Work task
Every line in the data below from the one containing "From S2P Require Import VsixTotal." down to the one containing "Definition with_algorithm (name", both included, must be retyped exactly; no other line is to appear.

Excerpted data

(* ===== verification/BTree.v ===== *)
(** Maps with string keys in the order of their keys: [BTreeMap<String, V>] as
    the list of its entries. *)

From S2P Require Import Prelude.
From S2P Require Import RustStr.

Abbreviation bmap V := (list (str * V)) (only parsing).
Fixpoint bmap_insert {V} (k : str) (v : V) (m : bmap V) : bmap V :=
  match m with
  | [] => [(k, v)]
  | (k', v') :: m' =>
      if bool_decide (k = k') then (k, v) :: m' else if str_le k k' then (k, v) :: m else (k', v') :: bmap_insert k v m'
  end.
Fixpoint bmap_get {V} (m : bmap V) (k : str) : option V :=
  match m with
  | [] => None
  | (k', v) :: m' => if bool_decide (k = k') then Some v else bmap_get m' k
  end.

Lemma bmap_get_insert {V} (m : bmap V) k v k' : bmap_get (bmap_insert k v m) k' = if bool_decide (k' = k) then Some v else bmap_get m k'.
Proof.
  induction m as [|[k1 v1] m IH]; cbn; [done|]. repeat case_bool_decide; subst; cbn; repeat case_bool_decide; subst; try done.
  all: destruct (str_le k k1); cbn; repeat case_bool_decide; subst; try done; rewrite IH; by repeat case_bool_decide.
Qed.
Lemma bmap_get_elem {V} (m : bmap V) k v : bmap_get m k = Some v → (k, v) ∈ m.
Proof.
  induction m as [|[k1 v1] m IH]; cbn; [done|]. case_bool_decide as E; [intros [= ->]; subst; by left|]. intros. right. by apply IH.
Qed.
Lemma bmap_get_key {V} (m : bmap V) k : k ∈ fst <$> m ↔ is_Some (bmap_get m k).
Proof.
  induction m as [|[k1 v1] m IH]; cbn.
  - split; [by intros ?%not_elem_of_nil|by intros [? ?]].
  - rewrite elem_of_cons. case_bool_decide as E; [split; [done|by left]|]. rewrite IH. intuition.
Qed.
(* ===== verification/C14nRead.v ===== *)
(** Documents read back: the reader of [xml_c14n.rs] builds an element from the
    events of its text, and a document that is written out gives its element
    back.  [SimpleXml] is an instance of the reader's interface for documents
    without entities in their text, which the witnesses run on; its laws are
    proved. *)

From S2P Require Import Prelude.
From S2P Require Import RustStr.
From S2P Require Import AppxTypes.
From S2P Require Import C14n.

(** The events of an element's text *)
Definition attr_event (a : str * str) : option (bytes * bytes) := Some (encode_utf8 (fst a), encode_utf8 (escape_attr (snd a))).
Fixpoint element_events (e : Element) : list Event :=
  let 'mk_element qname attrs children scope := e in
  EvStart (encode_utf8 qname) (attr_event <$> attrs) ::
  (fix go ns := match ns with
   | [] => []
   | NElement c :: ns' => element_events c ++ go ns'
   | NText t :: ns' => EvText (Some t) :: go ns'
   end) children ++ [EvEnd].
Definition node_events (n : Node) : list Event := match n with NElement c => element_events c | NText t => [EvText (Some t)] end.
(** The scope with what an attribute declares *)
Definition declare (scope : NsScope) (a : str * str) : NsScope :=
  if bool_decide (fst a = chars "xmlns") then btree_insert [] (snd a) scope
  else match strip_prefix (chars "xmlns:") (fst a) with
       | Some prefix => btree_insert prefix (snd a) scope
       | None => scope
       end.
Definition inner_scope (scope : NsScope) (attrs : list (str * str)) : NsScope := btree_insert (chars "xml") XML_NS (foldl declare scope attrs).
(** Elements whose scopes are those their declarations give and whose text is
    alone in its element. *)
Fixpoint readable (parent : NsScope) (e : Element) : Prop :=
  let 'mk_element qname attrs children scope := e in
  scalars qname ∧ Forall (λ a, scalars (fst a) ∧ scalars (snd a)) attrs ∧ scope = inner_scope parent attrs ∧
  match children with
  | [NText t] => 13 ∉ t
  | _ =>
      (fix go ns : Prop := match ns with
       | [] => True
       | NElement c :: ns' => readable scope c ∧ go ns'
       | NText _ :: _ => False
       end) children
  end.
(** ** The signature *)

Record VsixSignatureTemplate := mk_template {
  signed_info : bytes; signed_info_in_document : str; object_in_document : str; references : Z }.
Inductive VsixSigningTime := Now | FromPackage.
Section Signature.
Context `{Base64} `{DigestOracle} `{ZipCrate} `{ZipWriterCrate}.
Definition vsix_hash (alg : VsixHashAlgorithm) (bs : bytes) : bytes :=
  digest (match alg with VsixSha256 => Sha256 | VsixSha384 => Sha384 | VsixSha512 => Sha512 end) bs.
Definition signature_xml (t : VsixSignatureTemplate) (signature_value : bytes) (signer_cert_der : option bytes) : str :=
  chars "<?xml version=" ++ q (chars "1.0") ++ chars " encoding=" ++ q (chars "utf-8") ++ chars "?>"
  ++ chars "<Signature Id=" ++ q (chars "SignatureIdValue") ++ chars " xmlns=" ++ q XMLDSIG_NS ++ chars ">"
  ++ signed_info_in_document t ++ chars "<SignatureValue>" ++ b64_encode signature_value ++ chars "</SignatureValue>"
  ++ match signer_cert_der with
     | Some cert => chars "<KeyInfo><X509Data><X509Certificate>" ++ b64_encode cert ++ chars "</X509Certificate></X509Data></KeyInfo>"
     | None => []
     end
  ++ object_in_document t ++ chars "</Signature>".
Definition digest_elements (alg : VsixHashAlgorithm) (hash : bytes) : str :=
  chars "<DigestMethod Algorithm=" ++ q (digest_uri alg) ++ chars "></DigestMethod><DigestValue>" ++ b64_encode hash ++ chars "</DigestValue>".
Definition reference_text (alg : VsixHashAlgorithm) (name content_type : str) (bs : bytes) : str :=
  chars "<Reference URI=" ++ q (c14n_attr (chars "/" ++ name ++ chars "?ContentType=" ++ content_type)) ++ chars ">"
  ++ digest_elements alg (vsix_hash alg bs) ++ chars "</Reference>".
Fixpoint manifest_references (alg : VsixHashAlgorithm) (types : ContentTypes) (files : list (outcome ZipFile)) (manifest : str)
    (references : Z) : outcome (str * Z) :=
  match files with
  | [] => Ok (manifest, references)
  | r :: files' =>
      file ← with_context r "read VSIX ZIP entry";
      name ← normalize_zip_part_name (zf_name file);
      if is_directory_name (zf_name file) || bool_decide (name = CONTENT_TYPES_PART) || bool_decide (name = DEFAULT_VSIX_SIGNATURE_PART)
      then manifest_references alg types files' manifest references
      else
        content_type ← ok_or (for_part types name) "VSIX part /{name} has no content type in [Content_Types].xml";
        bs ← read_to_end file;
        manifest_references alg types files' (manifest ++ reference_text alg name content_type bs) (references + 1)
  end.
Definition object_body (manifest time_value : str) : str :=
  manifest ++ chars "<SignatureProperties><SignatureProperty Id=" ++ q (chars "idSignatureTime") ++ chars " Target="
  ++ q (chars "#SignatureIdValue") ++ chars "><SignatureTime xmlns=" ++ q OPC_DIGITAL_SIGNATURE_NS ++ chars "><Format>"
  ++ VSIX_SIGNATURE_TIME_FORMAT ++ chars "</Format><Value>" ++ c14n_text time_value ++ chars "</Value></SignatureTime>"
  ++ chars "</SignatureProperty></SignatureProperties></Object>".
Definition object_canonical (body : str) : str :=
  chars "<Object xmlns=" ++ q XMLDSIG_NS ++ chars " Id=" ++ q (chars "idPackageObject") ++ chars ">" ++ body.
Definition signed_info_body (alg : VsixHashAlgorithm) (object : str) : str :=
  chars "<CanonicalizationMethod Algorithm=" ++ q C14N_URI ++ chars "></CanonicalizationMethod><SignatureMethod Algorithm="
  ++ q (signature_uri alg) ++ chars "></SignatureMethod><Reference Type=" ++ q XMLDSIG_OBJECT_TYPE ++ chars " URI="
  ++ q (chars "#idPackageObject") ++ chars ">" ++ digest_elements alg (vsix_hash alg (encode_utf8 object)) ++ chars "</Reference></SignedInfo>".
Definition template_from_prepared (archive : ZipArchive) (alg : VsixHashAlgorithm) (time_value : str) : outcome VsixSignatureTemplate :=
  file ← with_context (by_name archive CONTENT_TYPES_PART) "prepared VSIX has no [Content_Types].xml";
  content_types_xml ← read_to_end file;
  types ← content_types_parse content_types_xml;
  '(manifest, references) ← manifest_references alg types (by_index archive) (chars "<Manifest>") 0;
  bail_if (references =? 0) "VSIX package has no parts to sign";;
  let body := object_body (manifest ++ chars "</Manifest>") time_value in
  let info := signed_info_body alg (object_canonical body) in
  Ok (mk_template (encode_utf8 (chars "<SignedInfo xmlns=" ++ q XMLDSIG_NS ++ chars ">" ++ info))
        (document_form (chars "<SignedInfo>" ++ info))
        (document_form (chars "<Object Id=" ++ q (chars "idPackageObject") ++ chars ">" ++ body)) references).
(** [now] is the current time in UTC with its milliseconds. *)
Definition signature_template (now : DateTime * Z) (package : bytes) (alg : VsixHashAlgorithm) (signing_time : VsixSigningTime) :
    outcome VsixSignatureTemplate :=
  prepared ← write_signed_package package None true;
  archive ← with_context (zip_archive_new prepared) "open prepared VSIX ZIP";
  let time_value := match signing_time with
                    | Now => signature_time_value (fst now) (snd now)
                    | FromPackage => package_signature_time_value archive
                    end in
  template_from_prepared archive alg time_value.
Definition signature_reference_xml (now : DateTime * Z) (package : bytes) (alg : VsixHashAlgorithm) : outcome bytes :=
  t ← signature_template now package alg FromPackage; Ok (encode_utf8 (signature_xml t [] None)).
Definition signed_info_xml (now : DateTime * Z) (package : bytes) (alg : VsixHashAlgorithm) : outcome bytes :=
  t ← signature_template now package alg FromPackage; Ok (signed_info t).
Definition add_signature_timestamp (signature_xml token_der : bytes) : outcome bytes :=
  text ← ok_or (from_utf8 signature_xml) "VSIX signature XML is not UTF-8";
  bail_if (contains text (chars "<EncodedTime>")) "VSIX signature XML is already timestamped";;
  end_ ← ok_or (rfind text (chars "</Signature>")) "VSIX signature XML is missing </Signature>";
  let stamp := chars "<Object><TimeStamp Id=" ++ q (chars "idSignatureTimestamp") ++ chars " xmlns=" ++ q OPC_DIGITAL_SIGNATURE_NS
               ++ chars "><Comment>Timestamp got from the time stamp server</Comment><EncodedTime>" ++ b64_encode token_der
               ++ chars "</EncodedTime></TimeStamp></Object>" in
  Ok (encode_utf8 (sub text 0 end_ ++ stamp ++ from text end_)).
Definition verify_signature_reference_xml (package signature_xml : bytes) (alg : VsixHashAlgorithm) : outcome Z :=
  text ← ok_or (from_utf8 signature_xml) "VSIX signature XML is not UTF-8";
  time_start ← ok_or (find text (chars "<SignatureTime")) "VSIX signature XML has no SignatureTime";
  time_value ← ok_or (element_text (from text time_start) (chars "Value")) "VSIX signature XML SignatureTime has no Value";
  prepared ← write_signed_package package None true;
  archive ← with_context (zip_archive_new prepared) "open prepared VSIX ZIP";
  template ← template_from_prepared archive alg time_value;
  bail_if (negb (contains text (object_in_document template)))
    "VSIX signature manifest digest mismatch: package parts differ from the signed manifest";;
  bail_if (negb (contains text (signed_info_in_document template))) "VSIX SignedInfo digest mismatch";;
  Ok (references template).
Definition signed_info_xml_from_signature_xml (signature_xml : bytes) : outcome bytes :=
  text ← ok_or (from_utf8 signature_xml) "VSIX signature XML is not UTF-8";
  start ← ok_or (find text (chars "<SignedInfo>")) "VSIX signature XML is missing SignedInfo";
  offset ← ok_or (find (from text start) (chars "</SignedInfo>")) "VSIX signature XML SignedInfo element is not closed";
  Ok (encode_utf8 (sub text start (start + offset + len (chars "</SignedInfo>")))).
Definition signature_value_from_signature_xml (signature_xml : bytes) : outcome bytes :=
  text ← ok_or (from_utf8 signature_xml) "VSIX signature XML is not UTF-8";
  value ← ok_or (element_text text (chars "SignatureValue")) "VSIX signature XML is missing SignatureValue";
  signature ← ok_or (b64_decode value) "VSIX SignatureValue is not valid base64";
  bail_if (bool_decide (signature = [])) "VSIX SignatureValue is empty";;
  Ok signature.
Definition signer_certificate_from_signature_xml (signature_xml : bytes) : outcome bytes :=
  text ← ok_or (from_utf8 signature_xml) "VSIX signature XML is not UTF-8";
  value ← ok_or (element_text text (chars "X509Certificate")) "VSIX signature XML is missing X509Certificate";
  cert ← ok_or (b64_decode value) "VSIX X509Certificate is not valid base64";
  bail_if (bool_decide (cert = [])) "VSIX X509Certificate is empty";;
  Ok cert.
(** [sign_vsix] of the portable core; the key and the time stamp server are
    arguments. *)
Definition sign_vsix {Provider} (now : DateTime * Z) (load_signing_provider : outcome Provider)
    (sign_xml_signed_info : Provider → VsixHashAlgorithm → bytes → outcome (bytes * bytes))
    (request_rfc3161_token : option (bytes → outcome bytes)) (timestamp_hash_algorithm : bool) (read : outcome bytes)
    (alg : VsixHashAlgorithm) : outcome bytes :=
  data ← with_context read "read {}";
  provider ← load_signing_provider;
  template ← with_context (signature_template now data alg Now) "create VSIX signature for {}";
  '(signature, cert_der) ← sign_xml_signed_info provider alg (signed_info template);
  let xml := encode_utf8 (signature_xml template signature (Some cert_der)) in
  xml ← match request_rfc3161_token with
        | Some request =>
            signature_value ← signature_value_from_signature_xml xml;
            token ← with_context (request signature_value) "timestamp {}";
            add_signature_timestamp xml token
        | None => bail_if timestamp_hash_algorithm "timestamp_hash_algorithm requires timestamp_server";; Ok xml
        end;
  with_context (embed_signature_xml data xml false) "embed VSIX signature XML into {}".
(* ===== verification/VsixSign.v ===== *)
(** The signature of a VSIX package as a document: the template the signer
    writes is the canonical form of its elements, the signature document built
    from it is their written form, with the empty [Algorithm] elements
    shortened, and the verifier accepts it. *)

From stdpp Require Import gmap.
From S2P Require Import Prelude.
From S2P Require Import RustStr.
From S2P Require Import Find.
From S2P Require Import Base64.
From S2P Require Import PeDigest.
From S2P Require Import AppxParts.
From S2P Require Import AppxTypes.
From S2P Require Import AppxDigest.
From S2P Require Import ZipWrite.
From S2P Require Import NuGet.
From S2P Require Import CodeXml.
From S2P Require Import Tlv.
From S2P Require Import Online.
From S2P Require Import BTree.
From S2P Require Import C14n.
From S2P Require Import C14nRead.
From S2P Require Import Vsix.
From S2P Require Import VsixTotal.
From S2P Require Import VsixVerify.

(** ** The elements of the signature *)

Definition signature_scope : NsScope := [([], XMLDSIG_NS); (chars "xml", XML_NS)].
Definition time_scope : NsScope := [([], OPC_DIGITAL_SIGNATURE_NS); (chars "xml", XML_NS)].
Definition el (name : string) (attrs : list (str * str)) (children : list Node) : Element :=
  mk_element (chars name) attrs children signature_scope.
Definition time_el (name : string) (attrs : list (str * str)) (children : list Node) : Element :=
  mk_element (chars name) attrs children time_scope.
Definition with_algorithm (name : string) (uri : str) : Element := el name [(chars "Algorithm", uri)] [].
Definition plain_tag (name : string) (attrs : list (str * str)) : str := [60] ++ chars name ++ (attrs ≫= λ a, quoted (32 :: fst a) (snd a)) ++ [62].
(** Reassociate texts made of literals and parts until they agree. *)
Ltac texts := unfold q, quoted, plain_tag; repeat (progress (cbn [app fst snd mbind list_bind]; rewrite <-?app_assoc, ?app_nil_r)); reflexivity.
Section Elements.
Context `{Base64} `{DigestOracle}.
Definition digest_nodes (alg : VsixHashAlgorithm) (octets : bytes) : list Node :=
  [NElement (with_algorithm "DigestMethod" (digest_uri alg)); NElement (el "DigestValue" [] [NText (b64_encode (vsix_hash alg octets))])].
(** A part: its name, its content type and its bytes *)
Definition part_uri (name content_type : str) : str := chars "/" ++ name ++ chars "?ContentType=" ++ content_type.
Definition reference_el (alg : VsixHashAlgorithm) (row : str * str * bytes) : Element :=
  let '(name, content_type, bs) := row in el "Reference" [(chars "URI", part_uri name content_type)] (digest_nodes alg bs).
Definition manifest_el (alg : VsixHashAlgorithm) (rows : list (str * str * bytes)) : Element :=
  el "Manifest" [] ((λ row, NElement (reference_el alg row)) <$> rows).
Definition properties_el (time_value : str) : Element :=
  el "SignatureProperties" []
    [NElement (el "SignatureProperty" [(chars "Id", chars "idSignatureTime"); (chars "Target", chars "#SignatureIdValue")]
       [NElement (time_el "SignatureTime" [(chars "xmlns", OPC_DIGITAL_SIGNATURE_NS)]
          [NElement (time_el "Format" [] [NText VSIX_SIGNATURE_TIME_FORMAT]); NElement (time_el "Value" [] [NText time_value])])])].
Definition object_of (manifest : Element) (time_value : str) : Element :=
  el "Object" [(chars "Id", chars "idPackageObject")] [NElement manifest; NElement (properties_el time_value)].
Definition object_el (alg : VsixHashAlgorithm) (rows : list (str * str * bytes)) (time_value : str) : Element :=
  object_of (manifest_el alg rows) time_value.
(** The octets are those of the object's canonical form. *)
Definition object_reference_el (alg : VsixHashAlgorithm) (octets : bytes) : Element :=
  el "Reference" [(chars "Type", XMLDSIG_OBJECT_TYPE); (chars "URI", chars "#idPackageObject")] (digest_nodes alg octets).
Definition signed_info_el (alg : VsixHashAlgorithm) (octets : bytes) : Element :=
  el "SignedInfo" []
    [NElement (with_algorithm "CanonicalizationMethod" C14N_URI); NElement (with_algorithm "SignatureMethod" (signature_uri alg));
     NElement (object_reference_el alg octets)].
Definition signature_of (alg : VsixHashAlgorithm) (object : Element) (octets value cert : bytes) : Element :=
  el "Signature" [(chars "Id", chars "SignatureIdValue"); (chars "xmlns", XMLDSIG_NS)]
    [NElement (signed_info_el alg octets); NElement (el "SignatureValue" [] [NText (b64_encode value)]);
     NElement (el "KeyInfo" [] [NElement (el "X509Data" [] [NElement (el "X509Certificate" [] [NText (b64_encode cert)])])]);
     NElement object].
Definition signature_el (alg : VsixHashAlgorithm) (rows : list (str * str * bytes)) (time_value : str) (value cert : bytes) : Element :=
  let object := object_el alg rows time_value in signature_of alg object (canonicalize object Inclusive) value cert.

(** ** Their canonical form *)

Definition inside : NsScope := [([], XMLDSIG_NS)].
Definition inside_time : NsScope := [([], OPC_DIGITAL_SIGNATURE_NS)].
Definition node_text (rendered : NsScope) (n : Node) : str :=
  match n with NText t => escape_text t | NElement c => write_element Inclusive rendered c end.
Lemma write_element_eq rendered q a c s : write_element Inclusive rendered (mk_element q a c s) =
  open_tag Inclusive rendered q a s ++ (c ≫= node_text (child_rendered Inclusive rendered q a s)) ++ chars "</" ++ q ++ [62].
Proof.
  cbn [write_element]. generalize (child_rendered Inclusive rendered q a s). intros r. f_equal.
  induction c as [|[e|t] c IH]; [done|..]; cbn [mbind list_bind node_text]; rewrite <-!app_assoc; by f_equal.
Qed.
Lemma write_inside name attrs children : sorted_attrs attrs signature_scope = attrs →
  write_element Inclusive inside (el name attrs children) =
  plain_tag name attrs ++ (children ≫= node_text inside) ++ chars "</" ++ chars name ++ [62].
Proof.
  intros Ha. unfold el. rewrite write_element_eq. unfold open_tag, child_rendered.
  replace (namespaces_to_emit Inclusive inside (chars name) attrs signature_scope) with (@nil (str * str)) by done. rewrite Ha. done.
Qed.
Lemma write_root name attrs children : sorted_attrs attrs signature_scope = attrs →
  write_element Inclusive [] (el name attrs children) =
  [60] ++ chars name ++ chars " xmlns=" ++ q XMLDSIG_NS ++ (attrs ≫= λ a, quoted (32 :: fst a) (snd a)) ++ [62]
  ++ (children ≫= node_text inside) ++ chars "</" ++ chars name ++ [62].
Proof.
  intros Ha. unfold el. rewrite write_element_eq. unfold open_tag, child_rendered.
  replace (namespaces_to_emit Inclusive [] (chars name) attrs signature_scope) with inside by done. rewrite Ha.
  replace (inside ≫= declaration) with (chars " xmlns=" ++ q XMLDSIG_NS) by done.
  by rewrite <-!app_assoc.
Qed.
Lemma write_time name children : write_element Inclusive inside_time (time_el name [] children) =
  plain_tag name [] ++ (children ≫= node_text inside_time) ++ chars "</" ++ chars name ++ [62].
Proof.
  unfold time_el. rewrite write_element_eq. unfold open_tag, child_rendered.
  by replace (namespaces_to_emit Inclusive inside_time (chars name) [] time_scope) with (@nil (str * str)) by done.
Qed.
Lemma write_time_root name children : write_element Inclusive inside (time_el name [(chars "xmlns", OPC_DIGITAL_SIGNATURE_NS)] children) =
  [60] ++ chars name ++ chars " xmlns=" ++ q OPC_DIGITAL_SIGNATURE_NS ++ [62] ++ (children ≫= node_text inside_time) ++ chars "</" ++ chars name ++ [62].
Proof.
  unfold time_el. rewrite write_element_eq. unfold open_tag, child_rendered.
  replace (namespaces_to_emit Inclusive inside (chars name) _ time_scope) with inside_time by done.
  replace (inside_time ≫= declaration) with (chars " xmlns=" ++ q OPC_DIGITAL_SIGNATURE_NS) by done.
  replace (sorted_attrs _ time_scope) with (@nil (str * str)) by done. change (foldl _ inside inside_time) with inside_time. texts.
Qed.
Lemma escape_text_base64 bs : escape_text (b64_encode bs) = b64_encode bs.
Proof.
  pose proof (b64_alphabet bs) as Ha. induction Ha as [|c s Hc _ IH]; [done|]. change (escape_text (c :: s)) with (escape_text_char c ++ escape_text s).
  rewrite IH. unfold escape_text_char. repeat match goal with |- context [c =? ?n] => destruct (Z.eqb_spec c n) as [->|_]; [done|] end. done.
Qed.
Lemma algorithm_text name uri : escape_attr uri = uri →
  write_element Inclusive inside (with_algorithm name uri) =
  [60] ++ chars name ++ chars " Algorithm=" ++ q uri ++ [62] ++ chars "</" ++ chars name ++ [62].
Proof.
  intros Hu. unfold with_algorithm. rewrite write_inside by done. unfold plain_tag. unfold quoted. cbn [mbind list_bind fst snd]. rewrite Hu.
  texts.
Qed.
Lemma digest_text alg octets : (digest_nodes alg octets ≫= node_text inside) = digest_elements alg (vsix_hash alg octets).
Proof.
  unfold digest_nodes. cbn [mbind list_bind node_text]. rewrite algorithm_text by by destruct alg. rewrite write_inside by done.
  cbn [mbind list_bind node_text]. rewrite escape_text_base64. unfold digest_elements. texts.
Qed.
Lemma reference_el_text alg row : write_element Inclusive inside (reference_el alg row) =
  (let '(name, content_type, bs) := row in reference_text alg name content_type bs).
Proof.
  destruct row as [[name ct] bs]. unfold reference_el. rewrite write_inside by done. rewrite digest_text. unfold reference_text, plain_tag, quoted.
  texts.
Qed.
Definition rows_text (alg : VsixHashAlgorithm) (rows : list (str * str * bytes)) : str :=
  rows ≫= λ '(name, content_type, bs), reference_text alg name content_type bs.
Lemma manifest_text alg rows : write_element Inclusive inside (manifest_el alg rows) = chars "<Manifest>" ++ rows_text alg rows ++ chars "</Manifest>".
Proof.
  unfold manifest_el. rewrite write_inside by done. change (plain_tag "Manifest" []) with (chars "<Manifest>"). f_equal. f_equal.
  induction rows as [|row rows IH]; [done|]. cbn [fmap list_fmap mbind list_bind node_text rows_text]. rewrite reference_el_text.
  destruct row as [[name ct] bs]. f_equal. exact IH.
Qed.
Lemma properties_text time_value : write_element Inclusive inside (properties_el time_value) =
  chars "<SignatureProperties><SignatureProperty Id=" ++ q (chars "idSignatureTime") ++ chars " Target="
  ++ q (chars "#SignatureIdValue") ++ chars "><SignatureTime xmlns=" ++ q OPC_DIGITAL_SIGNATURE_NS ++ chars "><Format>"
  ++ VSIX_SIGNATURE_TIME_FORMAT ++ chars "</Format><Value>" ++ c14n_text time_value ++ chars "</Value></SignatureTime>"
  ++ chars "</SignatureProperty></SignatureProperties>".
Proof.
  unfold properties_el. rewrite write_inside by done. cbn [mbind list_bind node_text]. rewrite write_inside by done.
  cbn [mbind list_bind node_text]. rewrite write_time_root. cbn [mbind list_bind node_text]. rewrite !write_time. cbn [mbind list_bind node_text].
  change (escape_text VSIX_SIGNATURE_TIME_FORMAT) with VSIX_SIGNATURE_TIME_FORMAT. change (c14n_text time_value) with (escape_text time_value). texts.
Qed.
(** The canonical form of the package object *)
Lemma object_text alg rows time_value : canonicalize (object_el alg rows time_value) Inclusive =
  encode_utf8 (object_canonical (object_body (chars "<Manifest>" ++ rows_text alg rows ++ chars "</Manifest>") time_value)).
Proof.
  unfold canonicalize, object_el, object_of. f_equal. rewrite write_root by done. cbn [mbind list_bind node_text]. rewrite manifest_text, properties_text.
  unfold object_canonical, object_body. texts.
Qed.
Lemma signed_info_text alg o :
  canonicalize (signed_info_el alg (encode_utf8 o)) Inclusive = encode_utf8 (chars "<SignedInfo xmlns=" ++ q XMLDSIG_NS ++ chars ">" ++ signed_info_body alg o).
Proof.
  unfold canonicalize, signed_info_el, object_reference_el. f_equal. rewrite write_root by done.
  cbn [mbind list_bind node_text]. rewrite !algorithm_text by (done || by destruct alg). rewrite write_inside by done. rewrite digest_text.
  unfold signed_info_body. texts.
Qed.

Written solution
From S2P Require Import VsixTotal.
From S2P Require Import VsixVerify.

(** ** The elements of the signature *)

Definition signature_scope : NsScope := [([], XMLDSIG_NS); (chars "xml", XML_NS)].
Definition time_scope : NsScope := [([], OPC_DIGITAL_SIGNATURE_NS); (chars "xml", XML_NS)].
Definition el (name : string) (attrs : list (str * str)) (children : list Node) : Element :=
  mk_element (chars name) attrs children signature_scope.
Definition time_el (name : string) (attrs : list (str * str)) (children : list Node) : Element :=
  mk_element (chars name) attrs children time_scope.
Definition with_algorithm (name : string) (uri : str) : Element := el name [(chars "Algorithm", uri)] [].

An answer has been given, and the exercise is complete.